Entries taken from a collection
........
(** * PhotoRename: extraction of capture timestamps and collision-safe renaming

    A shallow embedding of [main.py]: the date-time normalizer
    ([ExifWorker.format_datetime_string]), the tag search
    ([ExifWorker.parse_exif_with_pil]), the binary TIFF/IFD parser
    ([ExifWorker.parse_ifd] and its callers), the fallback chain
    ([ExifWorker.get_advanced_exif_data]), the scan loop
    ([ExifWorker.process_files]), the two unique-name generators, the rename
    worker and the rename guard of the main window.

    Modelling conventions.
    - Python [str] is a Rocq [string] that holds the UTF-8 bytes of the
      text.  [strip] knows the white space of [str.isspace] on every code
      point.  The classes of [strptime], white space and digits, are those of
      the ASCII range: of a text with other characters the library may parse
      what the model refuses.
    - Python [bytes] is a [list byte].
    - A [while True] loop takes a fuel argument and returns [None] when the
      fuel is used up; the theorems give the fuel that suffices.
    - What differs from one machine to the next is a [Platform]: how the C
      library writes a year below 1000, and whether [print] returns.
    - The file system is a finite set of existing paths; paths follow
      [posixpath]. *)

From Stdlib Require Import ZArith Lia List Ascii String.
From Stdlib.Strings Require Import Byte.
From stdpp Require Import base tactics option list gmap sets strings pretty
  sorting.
........
▶ **Directions**
In full and without error, restate the data.

▶ **Reply to the task**
(** * PhotoRename: extraction of capture timestamps and collision-safe renaming

    A shallow embedding of [main.py]: the date-time normalizer
    ([ExifWorker.format_datetime_string]), the tag search
    ([ExifWorker.parse_exif_with_pil]), the binary TIFF/IFD parser
    ([ExifWorker.parse_ifd] and its callers), the fallback chain
    ([ExifWorker.get_advanced_exif_data]), the scan loop
    ([ExifWorker.process_files]), the two unique-name generators, the rename
    worker and the rename guard of the main window.

    Modelling conventions.
    - Python [str] is a Rocq [string] that holds the UTF-8 bytes of the
      text.  [strip] knows the white space of [str.isspace] on every code
      point.  The classes of [strptime], white space and digits, are those of
      the ASCII range: of a text with other characters the library may parse
      what the model refuses.
    - Python [bytes] is a [list byte].
    - A [while True] loop takes a fuel argument and returns [None] when the
      fuel is used up; the theorems give the fuel that suffices.
    - What differs from one machine to the next is a [Platform]: how the C
      library writes a year below 1000, and whether [print] returns.
    - The file system is a finite set of existing paths; paths follow
      [posixpath]. *)

From Stdlib Require Import ZArith Lia List Ascii String.
From Stdlib.Strings Require Import Byte.
From stdpp Require Import base tactics option list gmap sets strings pretty
  sorting.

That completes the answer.